Expanding the competition to new geographies and negotiating huge media rights deals are essential things that any CEO must do, but Demetriou spoke more about culture, and the role of a leader in setting the culture: “You can’t claim to be a leader … if you don’t care about … trying to build a better community”. While some see the AFL as sport, or big businesses, he recognizes that it’s a not-for-profit, community and cultural organisation.
He spoke with immense pride of some of the community achievements: ensuring the AFL remains a family-friendly sport, bringing Sudanese and Ugandan immigrants into the game, the Peace Team in the 2008 International Cup, and the policies on racial and religious vilification.
Now if this comes from a high-profile, highly-paid CEO of a huge national sporting league, what message does it send to the presidents, board members and others associated with our Jewish organisations? What can they learn from his approach?
For starters, that the organisations are not theirs. They are merely custodians of something much larger than any individual, an entity that often has a long history that far preceded anyone’s currently involvement, and hopefully will continue far beyond their tenure. In the corporate world, company directors are elected by and held accountable to the shareholders. The notional “shareholders” of community organisations, irrespective of their legal status, are the people the organisation serves. And yes, it’s the org that serves the people, not the other way around. Yet in so many organisations, we see regular and bitter fights for control and power. Leaders seem to forget what the organisation is really about, and instead focus on themselves and their roles.

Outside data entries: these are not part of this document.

(** * InvoiceFlow: invoice lifecycle and billing reconciliation

    A shallow embedding of the invoice routes (routes/invoices.js), the
    payment link of routes/payments.js, the Stripe webhook
    (routes/webhooks.js), the authentication middleware
    (middleware/auth.js), the error middleware
    (middleware/errorHandler.js) and the parts of database/schema.sql that
    decide whether a storage call is accepted and what it stores.

    Conventions of the model

    - A JavaScript number is an IEEE 754 binary64 value: a rational that
      the format holds, an infinity or NaN ([number]).  Arithmetic rounds
      to nearest, ties to even ([double]).  The sign of a zero is not
      modelled; the routes never divide by a computed value.
    - A DECIMAL(p, 2) column holds a number of hundredths ([Z]) or NULL.  A
      number enters a column as JSON.stringify writes it (the shortest
      decimal that reads back as the same number), rounded half away from
      zero to two decimals, and is refused when it does not fit the
      precision.  It leaves the column as the nearest binary64 value.
    - A string is a sequence of 8-bit characters.  VARCHAR(n) counts
      characters, cuts trailing spaces beyond n and refuses other excess;
      no text column takes the character NUL.
    - A value that may be undefined or null is of type [js].
    - The Supabase client is a family of pure functions over a record of
      tables ([db]).  A table is a list of rows in insertion order.  A call
      is refused when it breaks a column type, NOT NULL, CHECK, PRIMARY
      KEY, UNIQUE or a foreign key of the schema; ON DELETE CASCADE from
      invoices to invoice_items and payments is modelled.  Transport
      failures are not.  Columns that no modelled route reads or writes
      (issue_date, pdf_url, updated_at and the like) are left out of the
      rows.
    - What a handler reads from its surroundings (the clock, uuidv4, the
      xss filter, the date input of the store) is a field of [env].
    - A route handler is a computation in a state-and-exception monad over
      [db]; [throw] is the JavaScript throw of an APIError, caught by
      asyncHandler and rendered by errorHandler. *)

From Stdlib Require Import List String Ascii ZArith QArith Bool Arith Lia.
From Stdlib Require Import DecimalString DecimalNat Lqa Qround Qabs Qpower.
From Stdlib Require Qcanon.
Import ListNotations.

Local Open Scope string_scope.
Local Open Scope nat_scope.

(** ** Primitive values *)

Definition uuid : Set := nat.
Bind Scope nat_scope with uuid.

(** A value that may be undefined (a key that is absent) or null. *)
Inductive js (A : Type) : Type :=
| undefined
| null
| just (a : A).

Arguments undefined {A}.
Arguments null {A}.
Arguments just {A} a.

Definition js_map {A B : Type} (f : A -> B) (v : js A) : js B :=
  match v with
  | undefined => undefined
  | null => null
  | just a => just (f a)
  end.

(** Destructuring with a default: the default stands for undefined only. *)
Definition js_default {A : Type} (v : js A) (d : A) : js A :=
  match v with
  | undefined => just d
  | _ => v
  end.

(** A point in time as the fields a JavaScript Date exposes in local time;
    [getTimeOfDay] stands for hours, minutes, seconds and milliseconds
    together, counted in milliseconds since midnight. *)
Record Date : Type := mkDate
  { getFullYear : nat;
    getMonth : nat;
    getDate : nat;
    getTimeOfDay : N }.
(** * viz-store: a shallow embedding of [app.py]

    The dashboard script has three functions that carry behaviour:
    [load_themes] (theme files to a name-indexed mapping), [get_mock_data]
    (twelve synthetic monthly series per region, memoised by
    [@st.cache_data]) and [create_chart] (a themed line chart of one table).

    Modelling choices, stated once:
    - Python floats are IEEE binary64, so they are Rocq's primitive floats;
      Python ints are [Z], converted where the source mixes them with floats.
    - Exceptions are a [result]; the process state touched by the code
      (NumPy's global generator, Streamlit's cache) is threaded explicitly.
    - Library calls (pandas, NumPy, plotly express, PyYAML, pathlib) are
      modelled at their documented interface, only as far as [app.py] uses
      them.  Plotly's validation of property values is outside the model:
      a figure stores the values it is given. *)

From Stdlib Require Import ZArith String Ascii List PrimFloat Uint63 Lia.
From stdpp Require Import gmap strings list fin_maps pretty.

Set Warnings "-inexact-float".
Local Open Scope string_scope.
Local Open Scope Z_scope.

(** ** Exceptions and results *)

Inductive exn : Type :=
| KeyError (key : string)
| IndexError
| ValueError (what : string)
| ZeroDivisionError
| TypeError (what : string)
| OSError (what : string)
| YAMLError.

Inductive result (A : Type) : Type :=
| Ok (a : A)
| Raise (e : exn).
Arguments Ok {A} a.
Arguments Raise {A} e.
(** What [submitPaymentWithResolution] leaves alone, and what it hands to
    the token-ledger loop: transactions of the payment only. *)
Lemma submitPaymentWithResolution_frame c payment o w :
  clientView (submitPaymentWithResolution c payment o w).2 = clientView w ∧
  submittedEnvelopes (log (submitPaymentWithResolution c payment o w).2)
    = submittedEnvelopes (log w) ∧
  ∃ txs, submittedTxs (log (submitPaymentWithResolution c payment o w).2)
           = submittedTxs (log w) ++ txs ∧
         Forall (carriesPolicyMemo c payment) txs.
Proof.
  assert (∀ p ts config cm sub w0 result err w1,
    submitSolanaPayment c p config cm ts sub w0 = ((result, err), w1) →
    clientView w1 = clientView w0 ∧
    submittedEnvelopes (log w1) = submittedEnvelopes (log w0) ∧
    ∃ txs, submittedTxs (log w1) = submittedTxs (log w0) ++ txs ∧
           Forall (carriesPolicyMemo c p) txs) as Hsubmit.
  { intros p ts config cm sub w0 result err w1 Hrun.
    apply submitSolanaPayment_spec in Hrun as (? & _ & ? & Htx). split_and!; [done..|].
    eexists. split; [done|].
    destruct (solanaPaymentTx c p config ts sub) as [e|[[signers tx] il]] eqn:Hasm;
      [done|]. apply Forall_singleton. by eapply solanaPaymentTx_memo. }
  rewrite submitPaymentWithResolution_unfold.
  pose proof (rpc_GetServiceConfig_quiet w) as Hq.
  destruct (rpc_GetServiceConfig w) as [[e|config] w1]; simpl in Hq;
    apply quietView_inv in Hq as (Hc1 & _ & Ht1 & Hx1).
  { simpl. split_and!; [done..|]. exists []. by rewrite app_nil_r. }
  destruct (_ && _).
  { simpl. split_and!; [done..|]. exists []. by rewrite app_nil_r. }
  destruct (submitSolanaPayment c payment config _ None _ w1) as [[result err] w2] eqn:H1.
  apply Hsubmit in H1 as (Hc2 & Hx2 & txs1 & Ht2 & Hall1).
  assert (clientView w2 = clientView w ∧
          submittedEnvelopes (log w2) = submittedEnvelopes (log w) ∧
          ∃ txs, submittedTxs (log w2) = submittedTxs (log w) ++ txs ∧
                 Forall (carriesPolicyMemo c payment) txs) as Hw2.
  { split_and!; [congruence..|]. exists txs1. split; [congruence|done]. }
  destruct err as [e|]; [done|]. destruct (err_is _ _); [|done].
  pose proof (resolvedFirst_frame (accountResolution o) c (Public (Sender payment)) w2)
    as (Hc3 & Ht3 & Hx3).
  destruct (resolvedFirst (accountResolution o) c _ w2) as [sa w3]. simpl in *.
  pose proof (resolvedFirst_frame (destResolution o) c (Destination payment) w3)
    as (Hc4 & Ht4 & Hx4).
  destruct (resolvedFirst (destResolution o) c _ w3) as [da w4]. simpl in *.
  destruct (_ || _).
  - destruct (submitSolanaPayment c _ config _ sa _ w4) as [[result' err'] w5] eqn:H2.
    apply Hsubmit in H2 as (Hc5 & Hx5 & txs2 & Ht5 & Hall2). simpl.
    split_and!; [congruence..|]. exists (txs1 ++ txs2).
    split; [rewrite Ht5, Ht4, Ht3, Ht2, Ht1; by rewrite app_assoc|].
    apply Forall_app. split; [done|].
    eapply Forall_impl; [done|]. intros tx. apply carriesPolicyMemo_withDestination.
  - simpl. split_and!; [congruence..|]. exists txs1. split; [congruence|done].
Qed.



End Memo.

(** ** The ledger version and the caller's memory *)

Section Router.
Context `{Externals} {R : Type} `{Service R}.
Implicit Types (w : World R) (c : clientOpts).
(** ** The ledger adjustment *)

Lemma upsert_inc_cons_other kode delta satuan nama s l :
  (Stock.kode_barang s =? kode) = false ->
  upsert_inc kode delta satuan nama (s :: l)
  = s :: upsert_inc kode delta satuan nama l.
Proof.
  intro H. unfold upsert_inc. simpl. rewrite H.
  destruct (inc_first kode delta l); reflexivity.
Qed.

Lemma inc_first_none kode delta l :
  inc_first kode delta l = None <-> entry_in l kode = None.
Proof.
  unfold entry_in.
  induction l as [|s l IH]; simpl; [tauto|].
  destruct (Stock.kode_barang s =? kode); [split; discriminate|].
  destruct (inc_first kode delta l); simpl.
  - split; [discriminate|]. intro H. apply IH in H. discriminate.
  - split; intros _; [apply IH|]; reflexivity.
Qed.

(** The entry of [k] after an adjustment of [kode]. *)
Lemma entry_in_upsert_inc kode delta satuan nama l k :
  entry_in (upsert_inc kode delta satuan nama l) k
  = if kode =? k then
      match entry_in l kode with
      | Some s => Some (Stock.mk (Stock.kode_barang s)
                                 (Stock.stok s + delta)%float
                                 (Stock.satuan s) (Stock.nama_barang s))
      | None => Some (Stock.mk kode delta satuan nama)
      end
    else entry_in l k.
Proof.
  induction l as [|s l IH].
  - unfold upsert_inc, entry_in. simpl.
    destruct (kode =? k); reflexivity.
  - destruct (Stock.kode_barang s =? kode) eqn:Hs.
    + apply String.eqb_eq in Hs. subst kode.
      unfold upsert_inc, entry_in. simpl.
      rewrite String.eqb_refl. simpl.
      destruct (Stock.kode_barang s =? k); reflexivity.
    + rewrite upsert_inc_cons_other by exact Hs.
      unfold entry_in in *. simpl. rewrite Hs.
      destruct (Stock.kode_barang s =? k) eqn:Hk.
      * apply String.eqb_eq in Hk. subst k.
        rewrite String.eqb_sym, Hs. reflexivity.
      * exact IH.
Qed.

Lemma entry_in_upsert_bump kode delta satuan nama l k :
  entry_in (upsert_inc kode delta satuan nama l) k
  = if kode =? k
    then Some (bump kode delta satuan nama (entry_in l k))
    else entry_in l k.
Proof.
  rewrite entry_in_upsert_inc.
  destruct (kode =? k) eqn:Hk; [|reflexivity].
  apply String.eqb_eq in Hk. subst k.
  destruct (entry_in l kode); reflexivity.
Qed.

Lemma add_deltas_app start ds ds' :
  add_deltas start (ds ++ ds') = add_deltas (add_deltas start ds) ds'.
Proof. unfold add_deltas. apply fold_left_app. Qed.

Lemma stok_bump kode d satuan nama e :
  Some (Stock.stok (bump kode d satuan nama e))
  = add_deltas (option_map Stock.stok e) [d].
Proof. destruct e; reflexivity. Qed.

(** ** Loops *)

(** A loop whose body leaves the database alone stops at the first element
    on which the body raises, with the database untouched. *)
Lemma for_each_check {A} (f : A -> M unit) (l : list A) (db : DB) :
  (forall x d, fst (f x d) = d) ->
  for_each f l db
  = (db, match first_some (fun x => error_of (f x) db) l with
         | Some e => inl e
         | None => inr tt
         end).
Proof.
  intro Hpure. induction l as [|x l IH]; simpl; [reflexivity|].
  unfold bind, error_of. specialize (Hpure x db).
  destruct (f x db) as [d [e|[]]]; simpl in *; subst d.
  - reflexivity.
  - exact IH.
Qed.

Lemma for_each_update_one {A} (k : A -> string) (q : A -> float)
    (s n : A -> string) (l : list A) (db : DB) :
  for_each (fun it => update_one_stock (k it) (q it) (s it) (n it)) l db
  = (put c_stock
       (fold_left (fun st it => upsert_inc (k it) (q it) (s it) (n it) st)
                  l (stock db)) db,
     inr tt).
Proof.
  revert db. induction l as [|x l IH]; intro db; cbn [for_each fold_left].
  - unfold ret. rewrite put_stock_same. reflexivity.
  - unfold bind at 1. unfold update_one_stock at 1.
    rewrite IH. reflexivity.
Qed.

(** The entry of an item after a stock loop: the lines on the item bump
    its entry one after the other, the other lines leave it alone. *)
Lemma entry_in_fold {A} (k : A -> string) (q : A -> float)
    (s n : A -> string) (l : list A) (st : list Stock.t) (kode : string) :
  entry_in (fold_left (fun st it => upsert_inc (k it) (q it) (s it) (n it) st)
                      l st) kode
  = fold_left (fun e it => Some (bump (k it) (q it) (s it) (n it) e))
              (filter (fun it => k it =? kode) l) (entry_in st kode).
Proof.
  revert st. induction l as [|x l IH]; intro st; simpl; [reflexivity|].
  rewrite IH, entry_in_upsert_bump.
  destruct (k x =? kode); reflexivity.
Qed.

Lemma stok_fold_bump {A} (k : A -> string) (q : A -> float)
    (s n : A -> string) (l : list A) (e : option Stock.t) :
  option_map Stock.stok
    (fold_left (fun e it => Some (bump (k it) (q it) (s it) (n it) e)) l e)
  = add_deltas (option_map Stock.stok e) (map q l).
Proof.
  revert e. induction l as [|x l IH]; intro e; simpl; [reflexivity|].
  rewrite IH. simpl. destruct e; reflexivity.
Qed.

Lemma stok_entry_fold {A} (k : A -> string) (q : A -> float)
    (s n : A -> string) (l : list A) (st : list Stock.t) (kode : string) :
  option_map Stock.stok
    (entry_in (fold_left
                 (fun st it => upsert_inc (k it) (q it) (s it) (n it) st)
                 l st) kode)
  = add_deltas (option_map Stock.stok (entry_in st kode))
               (map q (filter (fun it => k it =? kode) l)).
Proof. rewrite entry_in_fold. apply stok_fold_bump. Qed.

(** ** Equations of the endpoints *)

Lemma pembelian_item_error_eq db it :
  pembelian_item_error db it
  = if barang_exists db (PembelianItem.kode_barang it) then None
    else Some (mkHTTPException 400
           ("Barang " ++ PembelianItem.kode_barang it ++ " tidak ditemukan")).
Proof.
  unfold pembelian_item_error, error_of, pembelian_check_item, bind,
    find_one, barang_exists.
  rewrite find_existsb. simpl.
  destruct (find _ (barang db)); reflexivity.
Qed.

Lemma penjualan_item_error_eq db it :
  penjualan_item_error db it
  = if barang_exists db (PenjualanItem.kode_barang it) then
      if insufficient (entry_of db (PenjualanItem.kode_barang it))
                      (PenjualanItem.qty it)
      then Some (mkHTTPException 400
             ("Stok " ++ PenjualanItem.kode_barang it ++ " tidak mencukupi"))
      else None
    else Some (mkHTTPException 400
           ("Barang " ++ PenjualanItem.kode_barang it ++ " tidak ditemukan")).
Proof.
  unfold penjualan_item_error, error_of, penjualan_check_item, bind,
    find_one, barang_exists, entry_of, entry_in.
  rewrite find_existsb. simpl.
  destruct (find _ (barang db)); [|reflexivity].
  destruct (insufficient _ _); reflexivity.
Qed.

Lemma pembelian_check_item_pure it d : fst (pembelian_check_item it d) = d.
Proof.
  unfold pembelian_check_item, bind, find_one. simpl.
  destruct (find _ (barang d)); reflexivity.
Qed.

Lemma penjualan_check_item_pure it d : fst (penjualan_check_item it d) = d.
Proof.
  unfold penjualan_check_item, bind, find_one. simpl.
  destruct (find _ (barang d)); [|reflexivity].
  destruct (insufficient _ _); reflexivity.
Qed.

Lemma create_pembelian_eq data current db :
  create_pembelian data current db
  = if supplier_exists db (Pembelian.kode_supplier data) then
      match first_some (pembelian_item_error db) (Pembelian.items data) with
      | Some e => (db, inl e)
      | None =>
          (put c_stock (apply_pembelian (Pembelian.items data) (stock db))
               (put c_pembelian (pembelian db ++ [data]) db),
           inr "Pembelian disimpan")
      end
    else (db, inl (mkHTTPException 400 "Supplier tidak ditemukan")).
Proof.
  unfold create_pembelian, supplier_exists. rewrite find_existsb.
  unfold bind at 1. unfold find_one at 1. simpl.
  destruct (find _ (supplier db)); [|reflexivity].
  unfold bind at 1.
  rewrite (for_each_check _ _ _ pembelian_check_item_pure).
  change (fun x => error_of (pembelian_check_item x) db)
    with (pembelian_item_error db).
  destruct (first_some _ _); [reflexivity|].
  unfold bind at 1. unfold create_document at 1.
  unfold bind at 1. unfold pembelian_apply_item.
  rewrite for_each_update_one. reflexivity.
Qed.
(** * Starmap: the stars sync script and the MCP query server

    A shallow embedding of [src/sync_stars.py] and [src/mcp_server.py],
    and the properties of the ingestion, the queries, the renderer, the
    mirror and the publisher.

    - Values that travel through the program are JSON values as Python
      holds them after [response.json()]: [None], [bool], [int], [str],
      [list] and [dict].  A [dict] is an association list in insertion
      order; looking a key up returns its first binding.
    - A Python [str] is held as its UTF-8 encoding.  Comparing two
      encodings byte by byte orders them as Python orders the strings
      (by code point), and [s.encode('utf-8')] is the identity on the
      representation.  JSON numbers are integers: the listing API has no
      fractional field.
    - Functions that can raise return a [result]; functions that talk to
      the network, the file system, the clock or the console run in the
      monad [M] over an explicit [world].  The remote services are a
      function of the world that answers each request.
    - A [while True] loop takes fuel, one unit per iteration; running
      out of fuel is an outcome of its own, which no [except] catches.
    - Library functions whose text is not needed ([str.lower],
      [json.dumps], [repr] of a container, [str] of an exception, the
      formatting of a date) are parameters of the functions that call
      them. *)

From Stdlib Require Import ZArith NArith List String Ascii Bool Lia.
From Stdlib Require Import Permutation Sorted DecimalString OrderedTypeEx.
Import ListNotations.
(** * Reconciliation core of the Cisco configuration agent

    Shallow embedding of
    - [neutron/plugins/cisco/device_manager/plugging_drivers/hw_vlan_trunking_driver.py]
      (creation, listing and bounded deletion of hosting-device
      resources, and the map from devices and networks to interfaces), and
    - [neutron/plugins/cisco/cfg_agent/service_helpers/phy_routing_svc_helper.py]
      (per-device router reconciliation, the notifications from the
      plugin and the fleet-level fan-out).

    Python dictionaries and sets become [gmap]/[gset]; mutable objects are
    threaded through an explicit state; every call to a collaborator that
    is not part of these two files is answered by an oracle which sees the
    history of earlier calls, and is recorded in a trace. *)

From Stdlib Require Import Ascii.
From stdpp Require Import gmap strings list fin_maps.

Open Scope string_scope.
Open Scope nat_scope.
Open Scope list_scope.

(** ** hw_vlan_trunking_driver.py *)
Module HwVLANTrunkingPlugDriver.

Definition DELETION_ATTEMPTS : nat := 5.
Definition SECONDS_BETWEEN_DELETION_ATTEMPTS : nat := 3.

(** What [deleter(context, item_id)] can do, as seen by the three
    [except] clauses of [_delete_resources]: return, raise
    [exception_type] (for ports [n_exc.PortNotFound]), raise another
    [n_exc.NeutronException], or raise something that is no
    [NeutronException] at all (no clause matches, it propagates). *)
Inductive DeleterOutcome :=
| Deleted
| RaisedExpected
| RaisedNeutron
| RaisedOther.

Inductive Event :=
| EvInfoAttempt (attempts : nat)
| EvSleep (seconds : nat)
| EvDeleter (item_id : string) (o : DeleterOutcome)
| EvErrorFailed (item_id : string)
| EvWarnAbort (attempts : nat)
| EvInfoSucceeded.

#[global] Instance DeleterOutcome_eq_dec : EqDecision DeleterOutcome.
Proof. solve_decision. Defined.
#[global] Instance Event_eq_dec : EqDecision Event.
Proof. solve_decision. Defined.

(** The management port is a dictionary of which only ['id'] is read. *)
Record MgmtPort := mkMgmtPort { id : string }.

(** How a call leaves a Python function. *)
Inductive Completion := Returns | Propagates.

Section Driver.

(** [self._core_plugin.delete_port]: its answer may depend on everything
    that happened before. *)
Variable deleter : list Event -> string -> DeleterOutcome.

(** Body of [for item_id in resource_ids.copy()], over the iteration
    order [items] of the copy; [resource_ids] is the set being mutated. *)
Fixpoint delete_each (items : list string) (resource_ids : gset string)
    (tr : list Event) : Completion * gset string * list Event :=
  match items with
  | [] => (Returns, resource_ids, tr)
  | item_id :: rest =>
      let o := deleter tr item_id in
      let tr1 := tr ++ [EvDeleter item_id o] in
      match o with
      | Deleted => delete_each rest (resource_ids ∖ {[item_id]}) tr1
      | RaisedExpected => delete_each rest (resource_ids ∖ {[item_id]}) tr1
      | RaisedNeutron => delete_each rest resource_ids (tr1 ++ [EvErrorFailed item_id])
      | RaisedOther => (Propagates, resource_ids, tr1)
      end
  end.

The way the AFL openly confronts and deals with issues serves as another lesson. The prevailing attitude among many Jewish organisations is that conflict is best dealt with quietly and internally, as “airing our dirty laundry” brings shame upon the Jewish community. Certainly in the first instance, conflict should be resolved internally, what happens when it doesn’t? The parties tend to dig themselves into a deeper and deeper pit, so that when the matter finally becomes public it has been transformed into a conflagration so wild everyone has forgotten how it all started. This is a big price to pay just because people thought they could deal with things “quietly”.
The combination of leaders with too much power and hubris with an organisational culture of secrecy is a dangerous thing. The law of the instrument says: “if all you have is a hammer, everything looks like a nail”. If the only tools leaders have are their egos, if the culture is one where political power is what counts, then to them, everything is framed through that lens. Every issue is an attack. Every innovative step forward is a potential erosion of the status quo. That they serve at the pleasure of the community is long forgotten.
Demetriou understands this very well. In addition to the time we spend talking about footy in shul, we would do well to talk about the values and culture of the AFL, and to apply them in the way we run our community.